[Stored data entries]
(** * SNANA_FITS_to_pd: a shallow embedding of the FITS-to-CSV converter

    The development follows [src/SNANA_FITS_to_pd.py]: the Python string
    and path primitives the script relies on, the tables it loads, the
    reader [read_fits] (trimming, header pairing, segmentation, column
    renaming and band filtering) and the batch driver at the bottom of the
    script.  File-system effects are threaded through an explicit world
    state, and Python exceptions are values of type [exn]. *)

From Stdlib Require Import ZArith List String Ascii Bool Lia Floats.
From stdpp Require Import gmap strings list.

Open Scope string_scope.

(** ** Python strings and POSIX paths *)

Module PyStr.

(** [s[n:]] *)
Fixpoint drop (n : nat) (s : string) : string :=
  match n, s with
  | O, _ => s
  | S _, EmptyString => EmptyString
  | S n', String _ t => drop n' t
  end.

(** [sub in s]: substring test. *)
Fixpoint contains (sub s : string) : bool :=
  String.prefix sub s ||
  match s with
  | EmptyString => false
  | String _ t => contains sub t
  end.

(** Left-to-right scan of [str.replace] for a non-empty pattern: at each
    position either the pattern matches, and the scan resumes behind the
    match, or one character is copied.  [fuel] bounds the number of
    positions visited; [String.length s] always suffices. *)
Fixpoint replace_scan (fuel : nat) (old new s : string) : string :=
  match fuel with
  | O => s
  | S fuel' =>
      if String.prefix old s
      then new +:+ replace_scan fuel' old new (drop (String.length old) s)
      else match s with
           | EmptyString => EmptyString
           | String c t => String c (replace_scan fuel' old new t)
           end
  end.
Lemma iteration_bounded gas colour board root w u w' :
  stats_bounded (heap w) -> iteration gas colour board root w = Ok (u, w') ->
  stats_bounded (heap w').
Proof.
  unfold iteration. intros Hb Hit.
  bind_inv Hit as node w1 Hsel. unfold _select in Hsel.
  bind_inv Hsel as legal w0 Hlegal. apply lift_Ok in Hlegal as [-> _].
  bind_inv Hsel as stop w0' Hloop. apply reading_Ok in Hloop as [-> _].
  apply (expand_bounded _ _ _ _ _ Hb) in Hsel.
  bind_inv Hit as result w2 Hsim.
  apply simulate_result in Hsim as (Hr & Hheap & _).
  apply updating_Ok in Hit as (h' & Hback & ->). cbn [heap].
  apply rbind_Ok in Hback as (h'' & Hback & Heq).
  assert (h'' = h') as -> by congruence.
  eapply backpropagate_bounded; [exact Hr| |exact Hback]. by rewrite Hheap.
Qed.

Lemma run_loop_bounded fuel gas colour board turn_length root start_time :
  forall iterations w n w',
  stats_bounded (heap w) ->
  run_loop fuel gas colour board turn_length root start_time iterations w = Ok (n, w') ->
  stats_bounded (heap w').
Proof.
  induction fuel as [|fuel IH]; intros iterations w n w' Hb Hloop;
    cbn [run_loop] in Hloop; bind_inv Hloop as t w1 Hnow; injection Hnow as <- <-;
    destruct (Qltb _ _); try discriminate;
    try (by apply mret_Ok in Hloop as [-> ->]).
  bind_inv Hloop as u w2 Hit. apply iteration_bounded in Hit; [|exact Hb].
  by eapply IH.
Qed.

(** X9: the search keeps the win count of every node between 0 and its visit
    count.  If that holds of the tree the agent retains when [make_move] is
    called, it holds of the tree when [make_move] returns. *)
Theorem make_move_keeps_wins_within_visits
  fuel gas colour turn_length tree turn board opp_move w res w' :
  stats_bounded (heap w) ->
  make_move fuel gas colour turn_length tree turn board opp_move w = Ok (res, w') ->
  stats_bounded (heap w').
Proof.
  unfold make_move. intros Hb Hcall.
  bind_inv Hcall as tree1 w1 Htree1.
  assert (Hb1 : stats_bounded (heap w1)).
  { destruct tree as [t|].
    - by apply mret_Ok in Htree1 as [_ ->].
    - apply updating_Ok in Htree1 as (h' & Halloc & ->). cbn [heap].
      injection Halloc as _ <-. apply stats_bounded_insert; [exact Hb|]. simpl. lia. }
  bind_inv Hcall as tb w2 Hopp. destruct tb as [tree2 board1].
  assert (Hb2 : stats_bounded (heap w2)).
  { destruct opp_move as [om|].
    - bind_inv Hopp as t wa Hupd. bind_inv Hopp as b wb Hwrite.
      apply lift_Ok in Hwrite as [-> _]. apply mret_Ok in Hopp as [_ ->].
      apply updating_Ok in Hupd as (h' & Hupd & ->). cbn [heap].
      unfold update_tree in Hupd.
      apply rbind_Ok in Hupd as (nd & _ & Hupd).
      apply rbind_Ok in Hupd as (found & _ & Hupd).
      destruct found as [child|].
      + by injection Hupd as _ <-.
      + injection Hupd as _ <-. apply stats_bounded_insert; [exact Hb1|]. simpl. lia.
    - by apply mret_Ok in Hopp as [_ ->]. }
  bind_inv Hcall as tree3 w3 Hrun.
  assert (Hb3 : stats_bounded (heap w3)).
  { unfold run in Hrun. bind_inv Hrun as start w4 Hstart. injection Hstart as <- <-.
    bind_inv Hrun as iterations w5 Hloop. apply reading_Ok in Hrun as [-> _].
    by eapply run_loop_bounded; [|exact Hloop]. }
  bind_inv Hcall as nd w4 Hnd. apply reading_Ok in Hnd as [-> _].
  bind_inv Hcall as moves w5 Hmoves. apply reading_Ok in Hmoves as [-> _].
  bind_inv Hcall as mv w6 Hmv. apply lift_Ok in Hmv as [-> _].
  bind_inv Hcall as board2 w7 Hset. apply lift_Ok in Hset as [-> _].
  by apply mret_Ok in Hcall as [_ ->].
Qed.

End Invariants.

(** ** Visit counts *)

Section VisitCounts.

Context `{Externals}.

Implicit Types (h : Heap) (w : World).

Lemma tree_linked_bump h n nd r :
  tree_linked h -> h !! n = Some nd -> tree_linked (<[n := bumped nd r]> h).
Proof.
  intros Hl Hn p np c Hp Hc.
  assert (exists np0, h !! p = Some np0 /\ children np0 = children np)
    as (np0 & Hp0 & Hch).
  { destruct (decide (n = p)) as [<-|Hne].
    - rewrite lookup_insert_eq in Hp. injection Hp as <-. eauto.
    - rewrite lookup_insert_ne in Hp by done. eauto. }
  rewrite <- Hch in Hc. destruct (Hl p np0 c Hp0 Hc) as (cn & Hcn & Hpar).
  destruct (decide (n = c)) as [<-|Hne].
  - rewrite Hn in Hcn. injection Hcn as <-.
    exists (bumped nd r). by rewrite lookup_insert_eq.
  - exists cn. by rewrite lookup_insert_ne.
Qed.

Lemma backpropagate_linked fuel : forall h node r h',
  tree_linked h -> _backpropagate fuel h node r = Ok h' -> tree_linked h'.
Proof.
  induction fuel as [|fuel IH]; intros h [n|] r h' Hl Hrun;
    cbn [_backpropagate] in Hrun; try discriminate;
    try (by injection Hrun as <-).
  apply rbind_Ok in Hrun as (nd & Hnd & Hrun). apply deref_Ok in Hnd.
  eapply IH; [|exact Hrun]. by apply tree_linked_bump.
Qed.

Lemma tree_linked_add_child h node nd c mv :
  tree_linked h -> h !! node = Some nd -> h !! c = None ->
  tree_linked
    (<[node := mkNode (move nd) (parent nd) (children nd ++ [c]) (visits nd) (wins nd)]>
       (<[c := mkNode (Some mv) (Some node) [] 0 0]> h)).
Proof.
  intros Hl Hnode Hc.
  assert (Hne : c <> node) by congruence.
  set (nd' := mkNode (move nd) (parent nd) (children nd ++ [c]) (visits nd) (wins nd)).
  assert (Hold : forall x xn, h !! x = Some xn ->
            exists xn', <[node := nd']> (<[c := mkNode (Some mv) (Some node) [] 0 0]> h)
                          !! x = Some xn' /\ parent xn' = parent xn).
  { intros x xn Hx. destruct (decide (node = x)) as [<-|Hnx].
    - exists nd'. rewrite lookup_insert_eq. rewrite Hnode in Hx. by injection Hx as <-.
    - exists xn. rewrite lookup_insert_ne by done.
      rewrite lookup_insert_ne by congruence. done. }
  intros p np x Hp Hx.
  destruct (decide (node = p)) as [<-|Hnp].
  - rewrite lookup_insert_eq in Hp. injection Hp as <-. cbn [children nd'] in Hx.
    apply in_app_or in Hx as [Hx|[<-|[]]].
    + destruct (Hl node nd x Hnode Hx) as (xn & Hxn & Hpar).
      destruct (Hold x xn Hxn) as (xn' & Hxn' & Hpar'). exists xn'. split; [done|].
      congruence.
    + eexists. rewrite lookup_insert_ne by done. rewrite lookup_insert_eq. done.
  - rewrite lookup_insert_ne in Hp by done.
    destruct (decide (c = p)) as [<-|Hcp].
    + rewrite lookup_insert_eq in Hp. injection Hp as <-. destruct Hx.
    + rewrite lookup_insert_ne in Hp by done.
      destruct (Hl p np x Hp Hx) as (xn & Hxn & Hpar).
      destruct (Hold x xn Hxn) as (xn' & Hxn' & Hpar'). exists xn'. split; [done|].
      congruence.
Qed.

Lemma descends_grows h h' a b :
  heap_grows h h' -> descends h a b -> descends h' a b.
Proof.
  intros Hg. induction 1 as [a|a nd c b Ha Hc Hd IH]; [constructor|].
  destruct (Hg a nd Ha) as (nd' & extra & Ha' & Hch).
  eapply descends_child; [exact Ha'| |exact IH]. rewrite Hch. apply in_or_app. by left.
Qed.

Lemma descends_step_last h a b nd c :
  descends h a b -> h !! b = Some nd -> In c (children nd) -> descends h a c.
Proof.
  induction 1 as [a|a na x b Ha Hx Hd IH]; intros Hb Hc.
  - eapply descends_child; [exact Hb|exact Hc|constructor].
  - eapply descends_child; [exact Ha|exact Hx|]. by apply IH.
Qed.

(** Under agreeing links, the walk up from a descendant passes through every
    node it descends from. *)
Lemma descends_on_chain h a b :
  tree_linked h -> descends h a b -> forall l, parent_chain h b l -> In a l.
Proof.
  intros Hl. induction 1 as [a|a nd c b Ha Hc Hd IH]; intros l Hchain.
  - apply parent_chain_head in Hchain as [l' ->]. by left.
  - specialize (IH l Hchain).
    destruct (parent_chain_suffix h b l c Hchain IH) as (pre & suf & -> & Hsuf).
    destruct (Hl a nd c Ha Hc) as (cn & Hcn & Hpar).
    apply in_or_app. right.
    inversion Hsuf as [n' nd' Hn Hp|n' nd' p l' Hn Hp Hl']; subst;
      rewrite Hcn in Hn; injection Hn as <-; rewrite Hpar in Hp; [discriminate|].
    injection Hp as <-. right.
    apply parent_chain_head in Hl' as Hhead. destruct Hhead as [l'' ->]. by left.
Qed.

(** A backpropagation pass that returns has walked a finite chain. *)
Lemma backpropagate_Ok_chain fuel : forall h n r h',
  _backpropagate fuel h (Some n) r = Ok h' ->
  exists l, parent_chain h n l /\ (length l <= fuel)%nat.
Proof.
  induction fuel as [|fuel IH]; intros h n r h' Hrun;
    cbn [_backpropagate] in Hrun; [discriminate|].
  apply rbind_Ok in Hrun as (nd & Hnd & Hrun). apply deref_Ok in Hnd.
  destruct (parent nd) as [p|] eqn:Hp.
  - destruct (IH _ _ _ _ Hrun) as (l & Hchain & Hlen).
    exists (n :: l). split; [|simpl; lia].
    eapply chain_step; [exact Hnd|exact Hp|].
    apply (parent_chain_ext (<[n := bumped nd r]> h)); [|exact Hchain].
    intros i. destruct (decide (n = i)) as [<-|Hne].
    + by rewrite lookup_insert_eq, Hnd.
    + by rewrite lookup_insert_ne.
  - exists [n]. split; [by eapply chain_root|simpl; lia].
Qed.

(** One iteration raises the visit count of the root by one. *)
Lemma iteration_visits_root gas colour board root w u w' nd :
  tree_linked (heap w) -> heap w !! root = Some nd ->
  iteration gas colour board root w = Ok (u, w') ->
  tree_linked (heap w') /\
  exists nd', heap w' !! root = Some nd' /\ visits nd' = visits nd + 1.
Proof.
  unfold iteration. intros Hl Hroot Hit.
  bind_inv Hit as node w1 Hsel. unfold _select in Hsel.
  bind_inv Hsel as legal w0 Hlegal. apply lift_Ok in Hlegal as [-> _].
  bind_inv Hsel as stop w0' Hloop. apply reading_Ok in Hloop as [-> Hloop].
  apply select_loop_descends in Hloop as [Hdesc _].
  assert (Hsel' : tree_linked (heap w1) /\ descends (heap w1) root node /\
                  exists nd1, heap w1 !! root = Some nd1 /\ visits nd1 = visits nd).
  { destruct (expand_cases _ _ _ _ _ Hsel)
      as (legal' & sn & _ & Hstop & _ &
          [(-> & -> & _)|(mv & _ & _ & Hfresh & Hne & ->)]); [eauto|].
    cbn [heap]. split; [by apply tree_linked_add_child|]. split.
    - eapply descends_step_last.
      + eapply descends_grows; [|exact Hdesc].
        eapply heap_grows_trans; [by apply heap_grows_alloc|].
        eapply heap_grows_update with (nd := sn) (extra := [node]); [|done].
        rewrite lookup_insert_ne; [done|congruence].
      + by rewrite lookup_insert_eq.
      + simpl. apply in_or_app. right. by left.
    - destruct (decide (stop = root)) as [->|Hsr].
      + rewrite Hroot in Hstop. injection Hstop as <-.
        eexists. rewrite lookup_insert_eq. done.
      + exists nd. rewrite lookup_insert_ne by done.
        rewrite lookup_insert_ne; [done|congruence]. }
  destruct Hsel' as (Hl1 & Hdesc1 & nd1 & Hroot1 & Hv1).
  bind_inv Hit as result w2 Hsim. apply simulate_result in Hsim as (_ & Hheap & _).
  apply updating_Ok in Hit as (h' & Hback & ->). cbn [heap].
  apply rbind_Ok in Hback as (h'' & Hback & Heq).
  assert (h'' = h') as -> by congruence. rewrite Hheap in Hback.
  split; [by eapply backpropagate_linked|].
  destruct (backpropagate_Ok_chain _ _ _ _ _ Hback) as (l & Hchain & Hlen).
  destruct (backpropagate_chain l _ _ result gas Hchain Hlen) as (h2 & Hrun & Hon & _).
  rewrite Hrun in Hback. injection Hback as ->.
  pose proof (descends_on_chain _ _ _ Hl1 Hdesc1 l Hchain) as Hin.
  apply list_elem_of_In, list_elem_of_lookup in Hin as [d Hd].
  specialize (Hon d root nd1 Hd Hroot1).
  eexists. split; [exact Hon|]. simpl. lia.
Qed.

Lemma run_loop_visits_root fuel gas colour board turn_length root start_time :
  forall iterations w n w' nd,
  tree_linked (heap w) -> heap w !! root = Some nd ->
  run_loop fuel gas colour board turn_length root start_time iterations w = Ok (n, w') ->
  tree_linked (heap w') /\
  exists nd', heap w' !! root = Some nd' /\
              visits nd' + Z.of_nat iterations = visits nd + Z.of_nat n.
Proof.
  induction fuel as [|fuel IH]; intros iterations w n w' nd Hl Hroot Hloop;
    cbn [run_loop] in Hloop; bind_inv Hloop as t w1 Hnow; injection Hnow as <- <-;
    destruct (Qltb _ _); try discriminate;
    try (apply mret_Ok in Hloop as [-> ->]; split; [done|]; exists nd; split; [done|lia]).
  bind_inv Hloop as u w2 Hit.
  apply (iteration_visits_root _ _ _ _ _ _ _ nd) in Hit as (Hl2 & nd2 & Hroot2 & Hv2);
    [|done|done].
  destruct (IH _ _ _ _ nd2 Hl2 Hroot2 Hloop) as (Hl' & nd' & Hroot' & Hv').
  split; [done|]. exists nd'. split; [done|]. lia.
Qed.
(** A text as the component lets it through: a string that is not empty. *)
Definition nonempty_text (todo : Todo) : bool :=
  match text todo with
  | VStr s => negb (String.eqb s "")
  | _ => false
  end.

Definition is_string (v : value) : bool :=
  match v with
  | VStr _ => true
  | _ => false
  end.

(** The identifiers of a list are strings, but for the seeded number [1]
    that may come first. *)
Definition seeded_then_strings (l : list value) : Prop :=
  Forall (fun i => is_string i = true) l
  \/ exists rest, l = VNum 1 :: rest /\ Forall (fun i => is_string i = true) rest.

(** ** Strict equality decides equality of primitives *)

Lemma strict_eq_true (a b : value) : strict_eq a b = true <-> a = b.
Proof.
  destruct a as [| |x|x|x], b as [| |y|y|y]; simpl;
    try (split; [discriminate | congruence]); try tauto.
  - rewrite Bool.eqb_true_iff. split; congruence.
  - rewrite Z.eqb_eq. split; congruence.
  - rewrite String.eqb_eq. split; congruence.
Qed.

Lemma strict_eq_refl (a : value) : strict_eq a a = true.
Proof. by apply strict_eq_true. Qed.

Lemma strict_neq_true (a b : value) : strict_neq a b = true <-> a <> b.
Proof.
  unfold strict_neq. rewrite negb_true_iff, <- not_true_iff_false.
  by rewrite strict_eq_true.
Qed.

Lemma strict_neq_false (a b : value) : strict_neq a b = false <-> a = b.
Proof.
  unfold strict_neq. rewrite negb_false_iff. apply strict_eq_true.
Qed.

(** ** Lists: what [push] and [filter] do *)

Section ListFacts.
Context {A : Type}.
Implicit Types (keep : A -> bool) (l : list A).

Lemma filter_sublist keep l : sublist (List.filter keep l) l.
Proof.
  induction l as [|x l IH]; simpl.
  - constructor.
  - destruct (keep x); by constructor.
Qed.

Lemma filter_all keep l :
  Forall (fun x => keep x = true) l -> List.filter keep l = l.
Proof.
  induction 1 as [|x l Hx _ IH]; simpl; [done|].
  by rewrite Hx, IH.
Qed.

Lemma filter_Forall keep l : Forall (fun x => keep x = true) (List.filter keep l).
Proof.
  induction l as [|x l IH]; simpl; [constructor|].
  destruct (keep x) eqn:E; [by constructor | done].
Qed.

Lemma filter_twice keep l :
  List.filter keep (List.filter keep l) = List.filter keep l.
Proof. apply filter_all, filter_Forall. Qed.

Lemma filter_snoc keep l x :
  List.filter keep (l ++ [x]) =
  List.filter keep l ++ (if keep x then [x] else []).
Proof.
  induction l as [|y l IH]; simpl; [done|].
  rewrite IH. by destruct (keep y).
Qed.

◆ Exercise directions: All lines in the data above from the one with "an explicit world" through the one with "From stdpp Require Import gmap strings list." must be repeated exactly, and no others.

◆ Answer for the task:
    script.  File-system effects are threaded through an explicit world
    state, and Python exceptions are values of type [exn]. *)

From Stdlib Require Import ZArith List String Ascii Bool Lia Floats.
From stdpp Require Import gmap strings list.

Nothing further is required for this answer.